On Thu, 27 Dec 2012 10:09:01 -0500, Roy Smith wrote:
> In article <50dc29e9$0$29967$c3e8da3$54964...@news.astraweb.com>,
> Steven D'Aprano <steve+comp.lang.pyt...@pearwood.info> wrote:
>
>> On Wed, 26 Dec 2012 23:46:31 -0800, Abhas Bhattacharya wrote:
>>
>> >> > two = lamba : "one"
>> >> > one = two
>> >>
>> >> > Which one of these is the "name" of the function?
>> [...]
>> > If i call one() and two() respectively, i would like to see "one" and
>> > "two".
>>
>> I'm afraid you're going to be disappointed. There is no possible way
>> for one() and two() as shown above to report different names, because
>> they are the same function object.
>
> Well, there is the (yes, I know it's absurd) sledgehammer-and-peanut way
> of getting a stack trace, finding the frame that called your function,
> and parsing the text of that line.
>
> Never tell a hacker, "no possible way" :-)
1) That is not supported by Python the language, only by certain Python
implementations. You might be running IronPython with frame support
turned off, or some other implementation with no frames at all.

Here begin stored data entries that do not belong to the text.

Lemma group_bytes a : 0 <= a < 65536 -> Forall byte [a / 256; a mod 256].
Proof.
  intros Ha. pose proof (Z.mod_pos_bound a 256). repeat constructor; unfold byte; try lia;
    try (apply Z.div_pos; lia); assert (a / 256 < 256) by (apply Z.div_lt_upper_bound; lia); lia.
Qed.

Lemma v6_bytes fuel : forall ip e s ip' e' r,
  Forall byte ip -> (length ip <= 16 - 2 * fuel)%nat -> (fuel <= 8)%nat ->
  (forall k, e = Some k -> (k <= length ip)%nat) ->
  v6_groups fuel ip e s = Some (ip', e', r) ->
  Forall byte ip' /\ (length ip' <= 16)%nat /\ forall k, e' = Some k -> (k <= length ip')%nat.
Proof.
  induction fuel as [|fuel IH]; intros ip e s ip' e' r Hb Hl Hf He; cbn [v6_groups].
  { intros [= <- <- _]. split; [done|]. split; [lia|done]. }
  destruct (hex_run 0 0 s) as [[[a [|o]] rest]|] eqn:Eh; [done| |done].
  apply hex_run_bound in Eh; [|lia|cbn; lia].
  destruct (HasPrefix rest ".").
  - destruct (_ || _) eqn:Eb; [done|]. apply orb_false_iff in Eb as [_ Eb]. apply Nat.ltb_ge in Eb.
    destruct (parseIPv4 s) as [v4|] eqn:E4; [|done]. intros [= <- <- _].
    apply parseIPv4_bytes in E4 as [H1 H2]. rewrite length_app. split; [by apply Forall_app|]. split; [lia|].
    intros k Hk. specialize (He k Hk). lia.
  - set (ip2 := ip ++ [a / 256; a mod 256]).
    assert (Hb' : Forall byte ip2) by (by apply Forall_app; split; [|apply group_bytes]).
    assert (Hl' : length ip2 = (length ip + 2)%nat) by (unfold ip2; rewrite length_app; done).
    assert (He' : forall k, e = Some k -> (k <= length ip2)%nat).
    { intros k Hk. specialize (He k Hk). lia. }
    assert (Hend : Forall byte ip2 /\ (length ip2 <= 16)%nat) by (split; [done|lia]).
    destruct rest as [|c after]; [intros [= <- <- _]; by destruct Hend|]. destruct (_ || _); [done|].
    destruct after as [|c2 after2]; [done|]. destruct (is_byte 58 c2).
    + destruct e; [done|]. destruct (String.eqb after2 _).
      * intros [= <- <- _]. destruct Hend. split; [done|]. split; [done|]. intros k [= <-]. lia.
      * apply IH; [done|lia|lia|]. intros k [= <-]. lia.
    + apply IH; [done|lia|lia|done].
Qed.

Lemma parse_bytes s ip : ParseIP s = Some ip -> Forall byte ip /\ length ip = 16%nat.
Proof.
  unfold ParseIP, ParseAddr. destruct (IndexAny s _) as [i|]; [|done].
  assert (Hm : Forall byte v4_mapped) by (repeat constructor; done).
  destruct (is_byte 46 _).
  { destruct (parseIPv4 s) as [v4|] eqn:E; [|done]. intros [= <-]. apply parseIPv4_bytes in E as [H1 H2].
    change (Forall byte (v4_mapped ++ v4) /\ length (v4_mapped ++ v4) = 16%nat).
    rewrite length_app, H2. split; [by apply Forall_app|done]. }
  destruct (is_byte 58 _); [|done]. destruct (Contains s "%"); [done|].
  assert (Hz : forall n, Forall byte (zeros16 n)) by (intros n; unfold zeros16; induction n; by constructor).
  unfold parseIPv6. destruct (String.eqb s "::").
  { intros [= <-]. split; [apply (Hz 16%nat)|done]. }
  destruct (if HasPrefix s "::" then _ else _) as [e s1] eqn:Ee.
  assert (He : forall k, e = Some k -> (k <= 0)%nat) by (destruct (HasPrefix s "::"); injection Ee as <- _; by intros k [= <-]).
  destruct (v6_groups 8 [] e s1) as [[[ip' e'] r]|] eqn:Eg; [|done].
  apply v6_bytes in Eg as (Hb & Hl & Hk); [|constructor|cbn; lia|lia|done].
  destruct (negb _); [done|]. destruct (Nat.ltb_spec (length ip') 16) as [Hlt|Hge].
  - destruct e' as [k|]; [|done]. intros [= <-]. specialize (Hk k eq_refl).
    split; [apply Forall_app; split; [by apply Forall_take|apply Forall_app; split; [apply Hz|by apply Forall_drop]]|].
    rewrite !length_app, length_take, length_drop. unfold zeros16. rewrite repeat_length. lia.
  - destruct e'; [done|]. intros [= <-]. split; [done|lia].
Qed.

(** An IPv4 address, however it came to be read, is the same after being written
    and read again. *)
Lemma written_and_read s ip v4 : ParseIP s = Some ip -> To4 ip = Some v4 -> ParseIP (IP_String ip) = Some ip.
Proof.
  intros Hp Ht. destruct (parse_bytes s ip Hp) as [Hb Hl]. unfold IP_String. rewrite Ht. unfold To4 in Ht. rewrite Hl in Ht.
  cbn [Nat.eqb andb] in Ht. case_bool_decide as Hm; [|done]. injection Ht as <-.
  assert (Hd : length (drop 12 ip) = 4%nat) by (rewrite length_drop; lia).
  assert (Hbd : Forall byte (drop 12 ip)) by (by apply Forall_drop).
  rewrite <- (take_drop 12 ip) at 2. rewrite Hm.
  destruct (drop 12 ip) as [|a [|b [|c [|d [|x l]]]]]; try done. by apply parse_dotted.
Qed.

(** ** The walk over the forwarded chain *)
Section Walk.
Context (trusted : list IPNet).
Abbreviation known ip := (ipInNetworks (Some ip) trusted = true) (only parsing).

Lemma walk_split chain : forall current, exists passed rest,
  current :: chain = passed ++ walk_back current chain trusted :: rest /\
  Forall (fun ip => known ip) passed /\
  (rest = [] \/ ipInNetworks (Some (walk_back current chain trusted)) trusted = false).
Proof.
  induction chain as [|ip chain IH]; intros current; cbn [walk_back].
  - exists [], []. split; [done|]. split; [constructor|by left].
  - destruct (ipInNetworks (Some current) trusted) eqn:E.
    + destruct (IH ip) as (passed & rest & Hs & Hp & Hr). exists (current :: passed), rest. rewrite Hs.
      split; [done|]. split; [by constructor|done].
    + exists [], (ip :: chain). split; [done|]. split; [constructor|by right].
Qed.

(** What stands left of an address that is not trusted does not count. *)
Lemma walk_stops chain more : forall current,
  Exists (fun ip => ipInNetworks (Some ip) trusted = false) (current :: chain) ->
  walk_back current (chain ++ more) trusted = walk_back current chain trusted.
Proof.
  induction chain as [|ip chain IH]; intros current Hex; cbn [walk_back app].
  - apply Exists_cons in Hex as [Hex|Hex]; [|by apply Exists_nil in Hex].
    destruct more; [done|]. cbn [walk_back]. by rewrite Hex.
  - destruct (ipInNetworks (Some current) trusted) eqn:E; [|done]. apply IH.
    apply Exists_cons in Hex as [Hex|Hex]; [congruence|done].
Qed.
End Walk.
(** The reader of a WorkBuddy answer. A body that holds an answer (up to [DONE] every
    data line is a chunk without a failure, and of the choices the last one, and only it,
    finishes) is read to its end: the listener is given the text and the reasoning of the
    choices, every byte, in order, once, and each tool call once, with all its fragments.
    Any other body (cut off, malformed, refused, with data after the finish) is a failure. *)
Theorem answer_read_whole json_error mint nonce body :
  match answer_choices body with
  | Some cs => exists r,
      consumeStream json_error mint nonce body = (r, None) /\
      says_all r (telling Content cs) (telling ReasoningContent cs) (deliveries mint 0 (answer_calls cs)) /\
      ToolCallCount r = Z.of_nat (length (answer_calls cs))
  | None => (consumeStream json_error mint nonce body).2 <> None
  end.
Proof.
  pose proof (consume_spec json_error mint nonce body) as Hc. destruct (answer_choices body) as [cs|]; [|done].
  destruct Hc as (s & Hs & [H1 H2 _]). by exists (result s).
Qed.


(** ** A concrete answer

    Two calls stream at the same time, their fragments interleaved; the second one has no
    id. *)
Definition line_of (chunk : string) : string := "data: " +:+ js chunk +:+ String LF EmptyString.
Definition choice_of (delta finish : string) : string :=
  "{'choices':[{'delta':" +:+ delta +:+ ",'finish_reason':" +:+ finish +:+ "}]}".
Definition streamed : string :=
  String.concat EmptyString (map line_of [
    choice_of "{'role':'assistant','reasoning_content':'hm'}" "null";
    choice_of "{'content':'Hel'}" "null";
    choice_of "{'content':'lo','tool_calls':[{'index':0,'id':'a','function':{'name':'glob','arguments':'{'}}]}" "null";
    choice_of "{'tool_calls':[{'index':1,'function':{'name':'read','arguments':'{}'}},{'index':0,'function':{'arguments':'}'}}]}" "null";
    choice_of "{}" "'tool_calls'";
    "{'choices':[],'usage':{'prompt_tokens':12,'completion_tokens':3.0}}";
    "[DONE]"]).
Definition answered (data : string) : list SSEMessage * option GoError :=
  runChat (fun _ => "unexpected end of JSON input") (fun k => (unix_epoch, Z.of_nat k + 1)) "n" (fun _ => None) unix_epoch
    (mkResponse 200 EmptyString (mkBody data None)).

Example streamed_events :
  (map (fun msg => (msg_Type msg, event_str msg "delta", event_str msg "toolCallId", event_str msg "input"))
       (answered streamed).1, (answered streamed).2) =
  ([("model.reasoning-delta", "hm", "", ""); ("model.text-delta", "Hel", "", ""); ("model.text-delta", "lo", "", "");
    ("model.tool-call", "", "a", "{}"); ("model.tool-call", "", "toolu_0_1", "{}");
    ("model.tokens-used", "", "", ""); ("model.finish", "", "", "")], None).
Proof. vm_compute. reflexivity. Qed.

(** The same bytes without their end, and refused as plain JSON under status 200. *)
Example cut_short :
  (err_Error <$> (answered (stake (String.length streamed - 13) streamed)).2,
   err_Error <$> (answered (js "{'code':6004,'msg':'slow down'}")).2) =
  (Some "workbuddy stream ended before terminal finish",
   Some "workbuddy API error: status=429, upstream_status=200, code=6004, message=slow down (this model hit the per-model frequency limit; wait for the window reset or use another model)").
Proof. vm_compute. reflexivity. Qed.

2) Even if you have frames, you might not have access to the source code.
The code may be running from the (CPython) interactive interpreter, or
from a .pyc or .pyo file.
3) Even if you have the text of the source code, it might be ambiguous
(e.g. "f(); g(); one(); two()") and you cannot tell which is "the
current" function call.
4) Or the code may be obfuscated and too hard for you to parse:
eval("eval(''.join('ronnie'[1::2])+chr(40)+chr(41))")
(I expect that you, a human intelligence, can decipher the above, but can
your parser?)
5) Which also rules out decompiling the byte code and parsing the pseudo-
assembly.
No matter how clever your parser, a sufficiently obfuscated algorithm
will defeat it.
When I say something is impossible, I mean it is not a promised by the
language. Naturally there may be ways of accomplishing a task that the
language does not promise to allow which "only sometimes" works. At
worst, you can always guess an answer, and hope that you're right!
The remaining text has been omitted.